RSS Feeds

RSS
If you’re new to RSS and syndication on the web, we hope this page offers a straightforward exploration of the purpose and promise these changes bring to Internet publishing and browsing as you know it now.

What is RSS?
“RSS” stands for Really Simple Syndication. RSS is a standard for publishing regular updates to web-based content. Using this standard, Web publishers provide updates, such as the latest news headlines or blog postings. Meanwhile, consumers use RSS reader applications (or one of a growing number of online services) to collect and monitor their favorite feeds in one place (RSS content from a publisher, viewed in one of these readers, is often called a “feed”).

  • Benefit to you: RSS makes reviewing a large number of sites in a very short time possible.
  • Benefit to us: RSS permits instant distribution of content updates to you.

How do I read RSS Feeds?
RSS/News Aggregators If you want to collect and browse feeds you have many choices, but there are two primary categories of feed reading applications: installable desktop programs and online services. RSS/News Aggregators (also called Readers) will download and display RSS feeds for you. There are many desktop applications for Windows and Mac OS system users, but two of our favorites are FeedDemon (Windows) and NetNewsWire (Mac OS X). Both require a small purchase price but are great for ease of use and come with dozens of feeds pre-loaded so you can explore the syndication “universe” right away. Free readers are available as well; a search for “RSS Reader” at popular search sites will yield many results.

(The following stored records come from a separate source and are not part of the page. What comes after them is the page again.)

Lemma posted k g h f (m : T unit) s st r s' buf rest :
  m_sinkState s !! Z.to_nat k = Some st -> eventBuffers st = buf :: rest ->
  (forall b, contents (f b) = []) -> within (stable k g h) m ->
  (upd_buf (buf_ptr buf) f;;
   upd_sink k (fun st => set_completed (completedEventTokens st ++ [buf_token buf]) (set_events rest st));; m) s
  = Some (r, s') -> stable k g h s s'.
Proof.
  intros Hst He Hf Hm Hs.
  apply E_bind_cases in Hs as [(u & s1 & Hu & Hs)|(c & Hu & ->)]; apply upd_buf_inv in Hu as (b & Hb & [=] & ->).
  apply E_bind_cases in Hs as [(u1 & s1 & Hu & Hs)|(c & Hu & ->)]; apply upd_sink_inv in Hu as (st1 & _ & Hst1 & [=] & ->).
  simpl in Hst1. rewrite Hst in Hst1. injection Hst1 as <-.
  etrans; [|by eapply Hm]. by eapply post_stable.
Qed.
Lemma doSendStateEvent_stable k g h ty :
  ty <> CSTRACE_EVENT_TYPE_DATA -> within (stable k g h) (doSendStateEvent k ty : T unit).
Proof.
  intros Hty s r s' Hs. unfold doSendStateEvent in Hs.
  apply E_bind_cases in Hs as [(st & s1 & Hst & Hs)|(c & Hst & ->)];
    apply sink_state_inv in Hst as (st0 & _ & Hst0 & Hv & ->); [|done]. injection Hv as ->.
  destruct (eventBuffers st0) as [|buf rest] eqn:He; [by injection Hs as _ <-|].
  assert (Hs' : (upd_buf (buf_ptr buf) (fun b => mkEvBuf ty (eb_buf b) (eb_used b));;
    upd_sink k (fun st => set_completed (completedEventTokens st ++ [buf_token buf]) (set_events rest st));;
    mret tt : T unit) s = Some (r, s')).
  { rewrite <- Hs. unfold mbind, E_bind. destruct (upd_buf _ _ s) as [[[u|x] s1]|]; [|done..].
    by destruct (upd_sink _ _ s1) as [[[[]|x] s2]|]. }
  eapply posted in Hs'; [exact Hs'|done|done| |within_tac].
  intros b. unfold contents. simpl. case_match eqn:Ht; [|done]. by apply Z.eqb_eq in Ht.
Qed.
Lemma return_events_stable n k g h : within (stable k g h) (return_events n k : T unit).
Proof.
  induction n as [|n IH]; cbn [return_events]; [within_tac|]. intros s r s' Hs.
  apply E_bind_cases in Hs as [(st & s1 & Hst & Hs)|(c & Hst & ->)];
    apply sink_state_inv in Hst as (st0 & _ & Hst0 & Hv & ->); [|done]. injection Hv as ->.
  destruct (eventBuffers st0) as [|buf rest] eqn:He; [by injection Hs as _ <-|].
  eapply posted in Hs; [exact Hs|done..].
Qed.
Hint Resolve return_events_stable : trace.
Lemma Stop_stable k g h : within (stable k g h) (Stop k : T unit).
Proof. unfold Stop, stopDevice. within_tac. Qed.
Lemma SendStateEvent_stable k g h ty :
  ty <> CSTRACE_EVENT_TYPE_DATA -> within (stable k g h) (SendStateEvent k ty : T unit).
Proof. intros Hty. unfold SendStateEvent. apply within_bind; [within_tac|]. intros _. by apply doSendStateEvent_stable. Qed.
Lemma completeUsbTransfer_stable k g h t st n : within (stable k g h) (completeUsbTransfer k t st n : T bool).
Proof.
  assert (Hev := doSendStateEvent_stable k g h CSTRACE_EVENT_TYPE_END_OF_DATA ltac:(done)).
  unfold completeUsbTransfer. within_tac.
Qed.
End methods.
#[export] Hint Resolve attach_sink_stable Flush_stable Stop_stable SendStateEvent_stable completeUsbTransfer_stable
  submitControl_stable startDevice_stable check_stable connected_stable get_buf_stable
  sink_state_stable sink_details_stable doCancel_stable GetState_stable : trace.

If you would prefer to use an online service to track and manage your feeds, you have the advantage of being able to access your feed updates anywhere you use a web browser (and in some cases, on mobile devices). Also, any upgrades or new features are added automatically. The trade-off comes in different (some would say fewer) features and slightly slower performance versus desktop systems. NewsGator, Bloglines, and new RSS content capabilities in iGoogle (Highly recommended and simple to use) and My Yahoo! are probably the three best-known examples of web-based feed reading services. Blogs Another way many people use RSS feeds is by incorporating content into weblogs, or “blogs”. Blogs are web pages comprised of usually short, frequently updated items and web links. Blogging as a publishing tool is used for many purposes: traditional journalism, personal journals, group discussions around a topic, and many combinations in-between.

RSS Terms of Use
These RSS Terms of Use and Resurrection Life's Privacy Policy and our general Terms of Use govern your use of RSS. Any uses of RSS not granted herein are strictly prohibited. Prohibited uses include, but are not limited to, the incorporation of advertising or the placement of advertising associated with or targeted at the content of the RSS. You may not edit or modify the RSS feeds in any manner whatsoever. RSS feeds may be used only with platforms with a functional link which takes the viewer directly to the full article on the Site. You may not insert any intermediate page, splash page or any other content between the RSS link and the applicable article on the Site. Resurrection Life retains all ownership and other rights in the RSS content and in any and all Resurrection Life logos and trademarks used in connection with RSS feeds. If you provide attribution using a graphic, you must use the appropriate Resurrection Life logo incorporated into the RSS content or feed. Resurrection Life reserves the right to cease offering any or all of the RSS feeds at any time or to require you to cease distributing any or all of the feeds at any time for any reason. Resurrection Life assumes no liability for your activities in connection with the RSS feeds or for your use of the feeds in connection with your website.